过氧化氢酶(CAT)是机体内不需要特殊供体而能够执行的第一道抗氧化防线任务的重要抗氧化酶。试验结果显示，喂食当归多糖6 000 mg/kg时能显著提高肝胰脏CAT酶活力和CAT表达量，与SOD结果一致，这可能与两者之间的功能有关，SOD和CAT是反映有机体抗氧化能力的2个重要指标，前者催化超氧化物歧化为过氧化氢，后者催化过氧化氢还原成水和氧，两者酶活力具有一定的同步性［22］，活性氧产生后，CAT活力量随SOD活力及其反应产物的增加而相应提高，将过氧化氢还原，从而降低组织过氧化损伤。类似地，血鹦鹉摄食牛膝(Achyranthes bidentata)多糖后，罗非鱼摄食黄芪多糖后，SOD和CAT活力也表现出一致性［23－24］。

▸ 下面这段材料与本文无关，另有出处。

#[local] Instance dirs_kept_preorder : PreOrder dirs_kept.
Proof.
  split.
  - intros s. by unfold dirs_kept.
  - intros s1 s2 s3 (? & ? & H1) (? & ? & H2). unfold dirs_kept.
    split; [congruence|]. split; [congruence|].
    intros q. by rewrite H2, H1.
Qed.

Lemma dirs_kept_delete p x s : dirs_kept s (project_files_delete p x s).
Proof.
  unfold dirs_kept, project_files_delete. msimpl. split_and!; try done.
  intros q. destruct (decide (p = q)) as [->|Hne].
  - rewrite list_lookup_alter_eq. by destruct (projHeap s !! q).
  - by rewrite list_lookup_alter_ne.
Qed.

Lemma dirs_kept_deleted del s :
  dirs_kept s (snd (workspaceChanged_deleted del s)).
Proof.
  unfold workspaceChanged_deleted. case_bool_decide; [reflexivity|].
  apply (fold_left_rel_snd dirs_kept
           (fun acc project =>
              fold_left (workspaceChanged_delete project) del acc)
           (JsMap.values (_projects s)) (false, s)).
  intros acc p.
  apply (fold_left_rel_snd dirs_kept (workspaceChanged_delete p)).
  intros a x. unfold workspaceChanged_delete.
  destruct (JsMap.has x _); [apply dirs_kept_delete | reflexivity].
Qed.

Lemma mapFilesToSources_nil s : _mapFilesToSources s [] = [].
Proof. reflexivity. Qed.

(** X11. A [workspaceChanged] pass without created files removes, from the
    file map of every project of the project map, exactly the deleted paths
    (translated through the source map cache) and leaves every other path
    with the [TestFile] it had; the project map is the same. *)
Theorem workspaceChanged_removes_deleted (c : Collaborators)
    (change : WorkspaceChange) (s : TestModel) :
  created change = [] ->
  let s' := final (workspaceChanged c change s) in
  let deleted' := _mapFilesToSources s (deleted change) in
  allProjects s' = allProjects s /\
  forall q x,
    JsMap.get x (project_files s' q) =
    if decide (q ∈ JsMap.values (allProjects s) /\ x ∈ deleted') then None
    else JsMap.get x (project_files s q).
Proof.
  intros Hcreated s' deleted'. unfold allProjects.
  assert (projHeap s' = projHeap (after_deleted change s) /\
          _projects s' = _projects (after_deleted change s)) as [Hp Hm].
  { unfold s', workspaceChanged. mrun. fold (after_deleted change s).
    rewrite Hcreated, mapFilesToSources_nil.
    unfold workspaceChanged_created. rewrite bool_decide_true by done. mrun.
    rewrite final_bind.
    set (s1 := after_deleted change s).
    set (m := workspaceChanged_changed _ _).
    assert (membership_kept s1 (final (m s1))) as (Hp & Hm & _).
    { unfold m, workspaceChanged_changed. case_bool_decide; [reflexivity|].
      mrun. case_bool_decide; [reflexivity|]. rewrite final_bind.
      pose proof (membership_listTests c
                    (filesToLoad s1 (_mapFilesToSources s (changed change)))
                    s1) as Hlt.
      by destruct (outcome _). }
    destruct (outcome (m s1)) as [[]|]; [|done].
    by destruct (fst _). }
  split.
  - rewrite Hm. apply dirs_kept_deleted.
  - intros q x. unfold project_files at 1. rewrite Hp.
    apply after_deleted_get.
Qed.

Lemma workspaceChanged_removes_deleted_witness :
  let change := {| created := []; changed := [Sample.a_spec];
                   deleted := [Sample.b_spec] |} in
  let s' := final (workspaceChanged Sample.runner change Sample.parsed) in
  let deleted' := _mapFilesToSources Sample.parsed (deleted change) in
  allProjects s' = allProjects Sample.parsed /\
  forall q x,
    JsMap.get x (project_files s' q) =
    if decide (q ∈ JsMap.values (allProjects Sample.parsed) /\ x ∈ deleted')
    then None
    else JsMap.get x (project_files Sample.parsed q).
Proof.
  intros change.
  apply (workspaceChanged_removes_deleted Sample.runner change Sample.parsed).
  reflexivity.
Defined.

Lemma hasMatchingFiles_file s p cr acc :
  fold_left
    (fun acc file =>
       match projHeap s !! p with
       | Some P => if String.prefix (testDir P) file then true else acc
       | None => acc
       end) cr acc = true <->
  acc = true \/
  exists P x, projHeap s !! p = Some P /\ x ∈ cr /\
              String.prefix (testDir P) x = true.
Proof.
  revert acc. induction cr as [|y cr IH]; intros acc; cbn [fold_left].
  - split; [auto|]. intros [H|(P & x & _ & H & _)]; [done|].
    by apply elem_of_nil in H.
  - rewrite IH. clear IH. split.
    + intros [H|(P & x & HP & Hx & Hpre)].
      * destruct (projHeap s !! p) as [P|] eqn:HP; [|auto].
        destruct (String.prefix (testDir P) y) eqn:Hpre; [|auto].
        right. exists P, y. split_and!; [done | left | done].
      * right. exists P, x. split_and!; [done | by right | done].
    + intros [->|(P & x & HP & Hx & Hpre)].
      * left. destruct (projHeap s !! p) as [P|]; [|done].
        by destruct (String.prefix _ _).
      * apply elem_of_cons in Hx as [->|Hx].
        -- left. by rewrite HP, Hpre.
        -- right. eauto.
Qed.

Lemma hasMatchingFiles_iff s cr :
  hasMatchingFiles s cr = true <-> under_testDir s cr.
Proof.
  unfold hasMatchingFiles, under_testDir.
  enough (forall ps acc,
    fold_left
      (fun acc project =>
         fold_left
           (fun acc file =>
              match projHeap s !! project with
              | Some P => if String.prefix (testDir P) file then true else acc
              | None => acc
              end) cr acc) ps acc = true <->
    acc = true \/
    exists q P x, q ∈ ps /\ projHeap s !! q = Some P /\ x ∈ cr /\
                  String.prefix (testDir P) x = true) as H.
  { rewrite H. split; [|auto]. by intros [?|?]. }
  induction ps as [|p ps IH]; intros acc; cbn [fold_left].
  - split; [auto|]. intros [H|(q & P & x & H & _)]; [done|].
    by apply elem_of_nil in H.
  - rewrite IH, hasMatchingFiles_file. clear IH. split.
    + intros [[H|(P & x & HP & Hx & Hpre)]|(q & P & x & Hq & HP & Hx & Hpre)].
      * by left.
      * right. exists p, P, x. split_and!; [left | done..].
      * right. exists q, P, x. split_and!; [by right | done..].
    + intros [H|(q & P & x & Hq & HP & Hx & Hpre)]; [auto|].
      apply elem_of_cons in Hq as [->|Hq].
      * left. right. eauto.
      * right. exists q, P, x. done.
Qed.

Lemma under_testDir_kept s s' cr :
  dirs_kept s s' -> under_testDir s' cr <-> under_testDir s cr.
Proof.
  intros (Hm & _ & Hd). unfold under_testDir. rewrite Hm.
  split; intros (q & P & x & Hq & HP & Hx & Hpre).
  - specialize (Hd q). rewrite HP in Hd.
    destruct (projHeap s !! q) as [P0|] eqn:HP0; [|done].
    injection Hd as Hd. exists q, P0, x. by rewrite <- Hd.
  - specialize (Hd q). rewrite HP in Hd.
    destruct (projHeap s' !! q) as [P0|] eqn:HP0; [|done].
    injection Hd as Hd. exists q, P0, x. by rewrite Hd.
Qed.

(** X12. [workspaceChanged] asks the runner to list the files exactly when a
    created path (translated through the source map cache) starts with the
    directory of a project of the project map; it asks at most for the
    configuration of the model, and deleted and changed paths never make it
    ask. *)
Theorem workspaceChanged_lists_files_iff (c : Collaborators)
    (change : WorkspaceChange) (s : TestModel) (cfg : TestConfig) :
  CallListFiles cfg ∈ events (workspaceChanged c change s) <->
  cfg = config s /\
  under_testDir s (_mapFilesToSources s (created change)).
Proof.
  pose proof (dirs_kept_deleted (_mapFilesToSources s (deleted change)) s)
    as Hkept.
  fold (after_deleted change s) in Hkept.
  rewrite events_workspaceChanged, !elem_of_app.
  rewrite events_created, events_changed.
  rewrite <- (under_testDir_kept s (after_deleted change s) _ Hkept).
  rewrite <- hasMatchingFiles_iff.
  destruct Hkept as (_ & Hcfg & _).
  split.
  - intros [H|[H|H]].
    + case_bool_decide; [by apply elem_of_nil in H|].
      destruct (hasMatchingFiles _ _); [|by apply elem_of_nil in H].
      rewrite events_listFiles in H.
      apply elem_of_cons in H as [H|H]; [split; [congruence | done]|].
      destruct (rep_error _); [by apply elem_of_nil in H|].
      apply elem_of_cons in H as [H|H]; [done | by apply elem_of_nil in H].
    + case_bool_decide; [by apply elem_of_nil in H|].
      case_bool_decide; [by apply elem_of_nil in H|].
      rewrite events_listTests in H.
      apply elem_of_cons in H as [H|H]; [done|].
      destruct (returned _); [|by apply elem_of_nil in H].
      apply elem_of_cons in H as [H|H]; [done | by apply elem_of_nil in H].
    + destruct (_ && _); [|by apply elem_of_nil in H].
      apply elem_of_cons in H as [H|H]; [done | by apply elem_of_nil in H].
  - intros [-> Hmatch]. left. rewrite Hmatch.
    case_bool_decide as Hlen.
    + apply hasMatchingFiles_iff in Hmatch as (q & P & x & _ & _ & Hx & _).
      destruct (_mapFilesToSources s (created change));
        [by apply elem_of_nil in Hx | done].
    + rewrite events_listFiles, Hcfg. left.
Qed.

Lemma deleted_noop del s :
  (forall q x, q ∈ JsMap.values (_projects s) -> x ∈ del ->
               JsMap.get x (project_files s q) = None) ->
  workspaceChanged_deleted del s = (false, s).
Proof.
  intros Hnone. unfold workspaceChanged_deleted.
  case_bool_decide; [done|].
  revert Hnone. generalize (JsMap.values (_projects s)). intros ps Hnone.
  induction ps as [|p ps IH]; cbn [fold_left]; [done|].
  rewrite delete_none.
  - apply IH. intros q x Hq. apply Hnone. by right.
  - unfold removes_some. cbn [snd].
    apply not_true_is_false. intros (x & Hx & Hhas)%existsb_exists.
    apply list_elem_of_In in Hx. unfold JsMap.has in Hhas.
    rewrite (Hnone p x) in Hhas; [done | left | done].
Qed.

(** X13. A [workspaceChanged] pass is a no-op when no project of the
    project map holds one of the deleted paths, no created path lies under
    the directory of such a project and no such project has parsed one of
    the changed paths (paths translated through the source map cache): it
    returns, the model is as before, nothing is asked of the runner and no
    change event is fired. *)
Theorem workspaceChanged_unrelated_is_noop (c : Collaborators)
    (change : WorkspaceChange) (s : TestModel) :
  (forall q x,
     q ∈ JsMap.values (_projects s) ->
     x ∈ _mapFilesToSources s (deleted change) ->
     JsMap.get x (project_files s q) = None) ->
  ~ under_testDir s (_mapFilesToSources s (created change)) ->
  (forall q x testFile,
     q ∈ JsMap.values (_projects s) ->
     x ∈ _mapFilesToSources s (changed change) ->
     JsMap.get x (project_files s q) = Some testFile ->
     file_entries s testFile = None) ->
  outcome (workspaceChanged c change s) = Returned tt /\
  final (workspaceChanged c change s) = s /\
  events (workspaceChanged c change s) = [].
Proof.
  intros Hdel Hcre Hchg.
  assert (hasMatchingFiles s (_mapFilesToSources s (created change)) = false)
    as Hmatch.
  { apply not_true_is_false. by rewrite hasMatchingFiles_iff. }
  assert (filesToLoad s (_mapFilesToSources s (changed change)) = [])
    as Hload.
  { destruct (filesToLoad s _) as [|x l] eqn:E; [done|]. exfalso.
    assert (x ∈ filesToLoad s (_mapFilesToSources s (changed change)))
      as Hx by (rewrite E; left).
    apply filesToLoad_elem in Hx as (Hx & q & r & es & Hq & Hr & He).
    by rewrite (Hchg q x r Hq Hx Hr) in He. }
  unfold workspaceChanged. mrun.
  rewrite (deleted_noop _ s Hdel). mrun.
  unfold workspaceChanged_created, workspaceChanged_changed.
  destruct (bool_decide (length (_mapFilesToSources s (created change)) = 0));
    destruct (bool_decide (length (_mapFilesToSources s (changed change)) = 0));
    unfold bind, get_model, ret; cbn [outcome final events];
    rewrite ?Hmatch; cbn [outcome final events]; rewrite ?Hload;
    cbn [outcome final events length app]; rewrite ?bool_decide_true by done;
    cbn [outcome final events length app]; done.
Qed.

Lemma workspaceChanged_unrelated_is_noop_witness :
  let change := {| created := ["/elsewhere/c.spec.ts"%string];
                   changed := ["/proj/tests/c.spec.ts"%string];
                   deleted := ["/proj/tests/d.spec.ts"%string] |} in
  outcome (workspaceChanged Sample.runner change Sample.parsed) = Returned tt /\
  final (workspaceChanged Sample.runner change Sample.parsed) = Sample.parsed /\
  events (workspaceChanged Sample.runner change Sample.parsed) = [].
Proof.
  intros change.
  apply (workspaceChanged_unrelated_is_noop Sample.runner change Sample.parsed).
  - intros q x Hq Hx. vm_compute in Hq, Hx.
    apply list_elem_of_In in Hq, Hx. simpl in Hq, Hx.
    destruct Hx as [<-|[]].
    destruct Hq as [<-|[<-|[]]]; reflexivity.
  - intros (q & P & x & Hq & HP & Hx & Hpre).
    vm_compute in Hq, Hx. apply list_elem_of_In in Hq, Hx. simpl in Hq, Hx.
    destruct Hx as [<-|[]].
    destruct Hq as [<-|[<-|[]]]; vm_compute in HP;
      injection HP as <-; vm_compute in Hpre; discriminate.
  - intros q x r Hq Hx Hr. vm_compute in Hq, Hx.
    apply list_elem_of_In in Hq, Hx. simpl in Hq, Hx.
    destruct Hx as [<-|[]].
    destruct Hq as [<-|[<-|[]]]; vm_compute in Hr; discriminate.
Defined.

综上所述，当归多糖能显著影响点带石斑鱼肝胰脏CuZn－SOD、Mn－SOD、CAT酶活力，并且在 6 000 mg/kg显著上调CuZn－SOD、Mn－SOD、CAT基因的表达量。

致谢:感谢天津农学院王晓梅教授、石洪玥实验师和天津市海发珍品实业有限公司在本试验石斑鱼养殖过程中提供的帮助，对此深表谢意!